(* ===== verification/HashFacts.v ===== *)
(** * Facts about the hash tables of Hash.v

    The invariant of a table (a power of two of buckets, every element in the
    bucket its hash selects, no two equal elements, an exact count), and what
    each operation does to the set of elements. *)
From S2P Require Import Prelude ListSpec Mem Hash.
Local Open Scope Z_scope.

(** ** The number of buckets *)
Section power_of_two.
Implicit Types (x k : Z).

Lemma ones_eq k : Z.ones k = 2 ^ k - 1.
Proof. rewrite Z.ones_equiv. lia. Qed.

Lemma turn_off_keeps x k :
  0 ≤ k → 2 ^ k ≤ x < 2 ^ (k + 1) → x ≠ 2 ^ k →
  2 ^ k ≤ turn_off_least_1bit x < x.
Proof.
  intros Hk Hx Hne. unfold turn_off_least_1bit.
  assert (Hp : 0 < 2 ^ k) by lia. rewrite Z.pow_add_r, Z.pow_1_r in Hx by lia.
  assert (Hbit : ∀ y, 2 ^ k ≤ y < 2 ^ k * 2 → Z.testbit y k = true).
  { intros y Hy. rewrite Z.testbit_true by lia.
    replace (y `div` 2 ^ k) with 1; [done|].
    apply (Z.div_unique _ _ 1 (y - 2 ^ k)); lia. }
  assert (Hle : Z.land x (x - 1) ≤ x - 1).
  { assert (x - 1 - Z.land x (x - 1) = Z.ldiff (x - 1) (Z.land x (x - 1))).
    { apply Z.sub_nocarry_ldiff, Z.bits_inj'. intros i _.
      rewrite Z.bits_0, Z.ldiff_spec, Z.land_spec.
      by destruct (Z.testbit (x - 1) i), (Z.testbit x i). }
    pose proof (proj2 (Z.ldiff_nonneg (x - 1) (Z.land x (x - 1)))). lia. }
  split; [|lia].
  destruct (Z.le_gt_cases (2 ^ k) (Z.land x (x - 1))) as [|Hlt]; [done|exfalso].
  assert (0 ≤ Z.land x (x - 1)) by (apply Z.land_nonneg; lia).
  assert (Hb : Z.testbit (Z.land x (x - 1)) k = true)
    by (rewrite Z.land_spec, !Hbit by lia; done).
  rewrite Z.testbit_true, Z.div_small in Hb by lia. done.
Qed.

Lemma turn_off_pow k : 0 ≤ k → turn_off_least_1bit (2 ^ k) = 0.
Proof.
  intros Hk. unfold turn_off_least_1bit.
  rewrite <- (ones_eq k), Z.land_ones by done.
  apply Z_mod_same_full.
Qed.

Lemma is_power_of_2_iff x k :
  0 ≤ k → 2 ^ k ≤ x < 2 ^ (k + 1) → is_power_of_2 x = true ↔ x = 2 ^ k.
Proof.
  intros Hk Hx. unfold is_power_of_2. rewrite andb_true_iff, negb_true_iff, Z.eqb_neq, Z.eqb_eq.
  split; [|intros ->; split; [lia|by apply turn_off_pow]].
  intros [_ H0]. destruct (decide (x = 2 ^ k)) as [|Hne]; [done|].
  pose proof (turn_off_keeps x k Hk Hx Hne). lia.
Qed.

Lemma power_loop_spec fuel x k :
  0 ≤ k → 2 ^ k ≤ x < 2 ^ (k + 1) → (Z.to_nat x < fuel)%nat →
  power_loop fuel x = Some (2 ^ k).
Proof.
  revert x. induction fuel as [|n IH]; intros x Hk Hx Hf; [lia|]. cbn [power_loop].
  destruct (is_power_of_2 x) eqn:E; cbn [negb].
  - apply (is_power_of_2_iff x k) in E as ->; done.
  - assert (Hne : x ≠ 2 ^ k).
    { intros Heq. apply (is_power_of_2_iff x k) in Heq; congruence. }
    pose proof (turn_off_keeps x k Hk Hx Hne). apply IH; lia.
Qed.

(** The bucket count is the power of two at or below half the elements, and
    four at least. *)
Lemma new_bucket_cnt_spec n :
  0 ≤ n → new_bucket_cnt n = Some (2 ^ Z.log2 (Z.max 4 (n `div` 2))).
Proof.
  intros Hn. unfold new_bucket_cnt, BEST_ELEMS_PER_BUCKET.
  replace (if n `div` 2 <? 4 then 4 else n `div` 2) with (Z.max 4 (n `div` 2))
    by (destruct (Z.ltb_spec (n `div` 2) 4); lia).
  apply power_loop_spec; [apply Z.log2_nonneg|apply Z.log2_spec; lia|lia].
Qed.

Lemma land_pow a k : 0 ≤ k → Z.land a (2 ^ k - 1) = a `mod` 2 ^ k.
Proof. intros. by rewrite <- (ones_eq k), Z.land_ones. Qed.
End power_of_two.

(** ** Tables *)
Section facts.
Context (hash_func : Z → Z) (less : Z → Z → bool) `{!StrictWeakOrder less}.
(** Elements that compare equal hash to the same value. *)
Hypothesis hash_equal : ∀ a b, equal less a b = true → hash_func a = hash_func b.
Implicit Types (h : hash) (e x : Z).

Definition elems h : list Z := concat (buckets h).

Record wf h : Prop := {
  wf_pow : ∃ k, 2 ≤ k ∧ bucket_cnt h = 2 ^ k;
  wf_len : Z.of_nat (length (buckets h)) = bucket_cnt h;
  wf_place : ∀ i b e, buckets h !! i = Some b → e ∈ b → bucket_idx hash_func h e = i;
  wf_nodup : NoDup (elems h);
  wf_distinct : ∀ a b, a ∈ elems h → b ∈ elems h → equal less a b = true → a = b;
  wf_cnt : elem_cnt h = Z.of_nat (length (elems h));
}.

Lemma equal_refl a : equal less a a = true.
Proof.
  unfold equal. destruct (less a a) eqn:E; [|done].
  by pose proof (swo_asym _ _ E); congruence.
Qed.
Lemma equal_sym a b : equal less a b = equal less b a.
Proof. unfold equal. by rewrite andb_comm. Qed.
Lemma equal_trans a b c :
  equal less a b = true → equal less b c = true → equal less a c = true.
Proof.
  unfold equal. rewrite !andb_true_iff, !negb_true_iff.
  intros [] []. split; eapply swo_ntrans; eauto.
Qed.

Lemma elem_of_elems h e : e ∈ elems h ↔ ∃ i b, buckets h !! i = Some b ∧ e ∈ b.
Proof.
  unfold elems. rewrite list_elem_of_In, in_concat. split.
  - intros (b & Hb & He). apply list_elem_of_In, list_elem_of_lookup in Hb as [i Hi].
    exists i, b. by rewrite list_elem_of_In.
  - intros (i & b & Hi & He). exists b. split; apply list_elem_of_In; [|done].
    by eapply list_elem_of_lookup_2.
Qed.

Lemma bucket_idx_lt h e : wf h → (bucket_idx hash_func h e < length (buckets h))%nat.
Proof.
  intros [(k & Hk & Hc) Hl _ _ _ _]. unfold bucket_idx. rewrite Hc, land_pow by lia.
  pose proof (Z.mod_pos_bound (hash_func e) (2 ^ k)). lia.
Qed.

Lemma find_bucket_lookup h e :
  wf h → buckets h !! bucket_idx hash_func h e = Some (find_bucket hash_func h e).
Proof.
  intros Hwf. unfold find_bucket. destruct (lookup_lt_is_Some_2 (buckets h) (bucket_idx hash_func h e))
    as [b ->]; [by apply bucket_idx_lt|done].
Qed.

Lemma find_elem_some b e x :
  find_elem less b e = Some x → x ∈ b ∧ equal less x e = true.
Proof.
  induction b as [|y b IH]; simpl; [done|].
  destruct (equal less y e) eqn:E; [intros [= ->]; split; [left|done]|].
  intros [? ?]%IH. split; [by right|done].
Qed.
Lemma find_elem_none b e :
  find_elem less b e = None → ∀ x, x ∈ b → equal less x e = false.
Proof.
  induction b as [|y b IH]; simpl; [intros _ x Hx; by apply not_elem_of_nil in Hx|].
  destruct (equal less y e) eqn:E; [done|].
  intros H x [->|Hx]%elem_of_cons; auto.
Qed.

(** Looking in one bucket is looking in the whole table. *)
Lemma hash_find_some h e x :
  wf h → hash_find hash_func less h e = Some x ↔ x ∈ elems h ∧ equal less x e = true.
Proof.
  intros Hwf. unfold hash_find. split.
  - intros [Hx Heq]%find_elem_some. split; [|done].
    apply elem_of_elems. eexists _, _. split; [by apply (find_bucket_lookup h e)|done].
  - intros [Hx Heq]. destruct (find_elem _ _ _) as [y|] eqn:E.
    + apply find_elem_some in E as [Hy Heq']. f_equal.
      apply (wf_distinct _ Hwf); [|done|by apply (equal_trans _ e); [|rewrite equal_sym]].
      apply elem_of_elems. eexists _, _. split; [by apply (find_bucket_lookup h e)|done].
    + apply elem_of_elems in Hx as (i & b & Hi & Hx).
      pose proof (wf_place _ Hwf _ _ _ Hi Hx) as Hidx.
      assert (bucket_idx hash_func h x = bucket_idx hash_func h e) as Hsame
        by (unfold bucket_idx; by rewrite (hash_equal _ _ Heq)).
      pose proof (find_bucket_lookup h e Hwf) as Hb.
      rewrite <- Hsame, Hidx, Hi in Hb. injection Hb as ->.
      by rewrite (find_elem_none _ _ E x Hx) in Heq.
Qed.

Lemma hash_find_none h e :
  wf h → hash_find hash_func less h e = None ↔ ∀ x, x ∈ elems h → equal less x e = false.
Proof.
  intros Hwf. split.
  - intros Hn x Hx. destruct (equal less x e) eqn:E; [|done].
    rewrite (proj2 (hash_find_some h e x Hwf) (conj Hx E)) in Hn. done.
  - intros Hall. destruct (hash_find _ _ _ _) as [x|] eqn:E; [|done].
    apply hash_find_some in E as [Hx Heq]; [|done]. rewrite Hall in Heq; done.
Qed.

Lemma concat_insert_perm (bs : list (list Z)) i b e :
  bs !! i = Some b → concat (<[i := e :: b]> bs) ≡ₚ e :: concat bs.
Proof.
  revert i. induction bs as [|c bs IH]; intros [|i]; simpl; try done.
  - by intros [= ->].
  - intros Hi. rewrite (IH i Hi). by rewrite Permutation_middle.
Qed.

(** Pushing an element, on the parts of the invariant it needs; [rehash] also
    pushes into a table that is still being filled. *)
Record placed h : Prop := {
  pl_pow : ∃ k, 2 ≤ k ∧ bucket_cnt h = 2 ^ k;
  pl_len : Z.of_nat (length (buckets h)) = bucket_cnt h;
  pl_place : ∀ i b e, buckets h !! i = Some b → e ∈ b → bucket_idx hash_func h e = i;
}.

Lemma push_elem_spec h e :
  placed h →
  placed (push_elem hash_func h e) ∧ elems (push_elem hash_func h e) ≡ₚ e :: elems h ∧
  elem_cnt (push_elem hash_func h e) = elem_cnt h ∧
  bucket_cnt (push_elem hash_func h e) = bucket_cnt h.
Proof.
  intros [(k & Hk & Hc) Hl Hp].
  assert (Hlt : (bucket_idx hash_func h e < length (buckets h))%nat).
  { unfold bucket_idx. rewrite Hc, land_pow by lia.
    pose proof (Z.mod_pos_bound (hash_func e) (2 ^ k)). lia. }
  destruct (lookup_lt_is_Some_2 _ _ Hlt) as [b Hb].
  assert (Hfb : find_bucket hash_func h e = b) by (unfold find_bucket; by rewrite Hb).
  split_and!; [|by unfold elems, push_elem; cbn [buckets]; rewrite Hfb, (concat_insert_perm _ _ b)|done..].
  split; unfold push_elem; cbn [bucket_cnt buckets]; [by exists k|by rewrite length_insert|].
  intros i c x Hi Hx. change (bucket_idx hash_func h x = i).
  destruct (decide (i = bucket_idx hash_func h e)) as [->|Hne].
  - rewrite list_lookup_insert_eq in Hi by done. injection Hi as <-.
    apply elem_of_cons in Hx as [->|Hx]; [done|]. rewrite Hfb in Hx. eauto.
  - rewrite list_lookup_insert_ne in Hi by done. eauto.
Qed.

Lemma push_all_spec es h :
  placed h →
  placed (fold_left (push_elem hash_func) es h) ∧
  elems (fold_left (push_elem hash_func) es h) ≡ₚ es ++ elems h ∧
  elem_cnt (fold_left (push_elem hash_func) es h) = elem_cnt h.
Proof.
  revert h. induction es as [|e es IH]; intros h Hh; simpl; [done|].
  destruct (push_elem_spec h e Hh) as (Hp & He & Hc & _).
  destruct (IH _ Hp) as (Hp' & He' & Hc'). split_and!; [done| |by rewrite Hc', Hc].
  rewrite He', He. by rewrite Permutation_middle.
Qed.

Lemma wf_intro h :
  placed h → NoDup (elems h) →
  (∀ a b, a ∈ elems h → b ∈ elems h → equal less a b = true → a = b) →
  elem_cnt h = Z.of_nat (length (elems h)) → wf h.
Proof. intros []. by split. Qed.
Lemma wf_placed h : wf h → placed h.
Proof. intros []. by split. Qed.

Lemma elems_empty n : concat (replicate n (@nil Z)) = [].
Proof. by induction n. Qed.

(** [rehash] keeps the elements, whether or not there is memory for it. *)
Lemma rehash_spec ok h :
  wf h → ∃ h', rehash hash_func ok h = Ok h' ∧ wf h' ∧ elems h' ≡ₚ elems h.
Proof.
  intros Hwf. unfold rehash. rewrite new_bucket_cnt_spec by (rewrite (wf_cnt _ Hwf); lia).
  set (n := 2 ^ _). destruct (n =? bucket_cnt h); [by exists h|].
  destruct ok; cbn [negb]; [|by exists h].
  set (h0 := Hash (elem_cnt h) n (replicate (Z.to_nat n) [])).
  assert (Hlog : 2 ≤ Z.log2 (Z.max 4 (elem_cnt h `div` 2)))
    by (apply (Z.log2_le_mono 4 (Z.max 4 _)); lia).
  assert (H0 : placed h0).
  { split; cbn [h0 bucket_cnt buckets]; [by eexists|rewrite length_replicate; unfold n; lia|].
    intros i b e [-> _]%lookup_replicate He. by apply not_elem_of_nil in He. }
  destruct (push_all_spec (elems h) h0 H0) as (Hp & He & Hc).
  eexists. split; [done|]. change (concat (buckets h)) with (elems h).
  change (elems h0) with (concat (replicate (Z.to_nat n) (@nil Z))) in He.
  rewrite elems_empty, app_nil_r in He.
  split; [|done]. apply wf_intro; [done|rewrite He; apply (wf_nodup _ Hwf)| |].
  - intros a b. rewrite !He. apply (wf_distinct _ Hwf).
  - by rewrite Hc, He, <- (wf_cnt _ Hwf).
Qed.

Lemma insert_elem_spec h e :
  wf h → elem_cnt h < 2 ^ 32 - 1 → (∀ x, x ∈ elems h → equal less x e = false) →
  wf (insert_elem hash_func h e) ∧ elems (insert_elem hash_func h e) ≡ₚ e :: elems h.
Proof.
  intros Hwf Hlt Hnew. unfold insert_elem.
  set (h1 := Hash _ _ _).
  destruct (push_elem_spec h1 e) as (Hp & He & Hc & _); [by destruct (wf_placed h Hwf)|].
  change (elems h1) with (elems h) in He. split; [|done].
  assert (Hni : e ∉ elems h) by (intros Hin; specialize (Hnew e Hin); by rewrite equal_refl in Hnew).
  apply wf_intro; [done| | |].
  - rewrite He. apply NoDup_cons. split; [done|apply (wf_nodup _ Hwf)].
  - intros a b. rewrite !He, !elem_of_cons. intros [->|Ha] [->|Hb] Heq; [done| | |].
    + rewrite equal_sym in Heq. by rewrite (Hnew b Hb) in Heq.
    + by rewrite (Hnew a Ha) in Heq.
    + by apply (wf_distinct _ Hwf).
  - rewrite Hc, He. cbn [h1 elem_cnt length].
    rewrite u32_small; rewrite (wf_cnt _ Hwf) in *; lia.
Qed.

Lemma concat_filter e (bs : list (list Z)) :
  concat (filter (λ x, x ≠ e) <$> bs) = filter (λ x, x ≠ e) (concat bs).
Proof. induction bs as [|b bs IH]; [done|]. cbn. by rewrite filter_app, IH. Qed.

Lemma remove_elem_spec h e :
  wf h → elem_cnt h < 2 ^ 32 → e ∈ elems h →
  wf (remove_elem h e) ∧ e :: elems (remove_elem h e) ≡ₚ elems h.
Proof.
  intros Hwf Hlt He.
  assert (Hel : elems (remove_elem h e) = filter (λ x, x ≠ e) (elems h)) by apply concat_filter.
  assert (Hperm : e :: elems (remove_elem h e) ≡ₚ elems h).
  { rewrite Hel. apply NoDup_Permutation.
    - apply NoDup_cons. split; [rewrite list_elem_of_filter; naive_solver|].
      apply NoDup_filter, (wf_nodup _ Hwf).
    - apply (wf_nodup _ Hwf).
    - intros x. rewrite elem_of_cons, list_elem_of_filter.
      destruct (decide (x = e)); naive_solver. }
  split; [|done]. split.
  - apply (wf_pow _ Hwf).
  - unfold remove_elem. cbn [buckets bucket_cnt]. rewrite length_fmap. apply (wf_len _ Hwf).
  - intros i b x. unfold remove_elem. cbn [buckets]. rewrite list_lookup_fmap.
    destruct (buckets h !! i) as [c|] eqn:Hi; [|done]. intros [= <-] [_ Hx]%list_elem_of_filter.
    by apply (wf_place _ Hwf i c).
  - rewrite Hel. apply NoDup_filter, (wf_nodup _ Hwf).
  - intros a b. rewrite Hel, !list_elem_of_filter. intros [_ ?] [_ ?]. by apply (wf_distinct _ Hwf).
  - pose proof (Permutation_length Hperm) as Hlen. simpl in Hlen.
    unfold remove_elem; cbn [elem_cnt]. fold (remove_elem h e).
    rewrite u32_small; rewrite (wf_cnt _ Hwf) in *; lia.
Qed.
End facts.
▬▬▬
:: Work instruction ::
Each line of the records with the word "pose" in it is to be copied.

:: Output ::
    pose proof (proj2 (Z.ldiff_nonneg (x - 1) (Z.land x (x - 1)))). lia. }
  pose proof (turn_off_keeps x k Hk Hx Hne). lia.
    pose proof (turn_off_keeps x k Hk Hx Hne). apply IH; lia.
  by pose proof (swo_asym _ _ E); congruence.
  pose proof (Z.mod_pos_bound (hash_func e) (2 ^ k)). lia.
      pose proof (wf_place _ Hwf _ _ _ Hi Hx) as Hidx.
      pose proof (find_bucket_lookup h e Hwf) as Hb.
    pose proof (Z.mod_pos_bound (hash_func e) (2 ^ k)). lia. }
  - pose proof (Permutation_length Hperm) as Hlen. simpl in Hlen.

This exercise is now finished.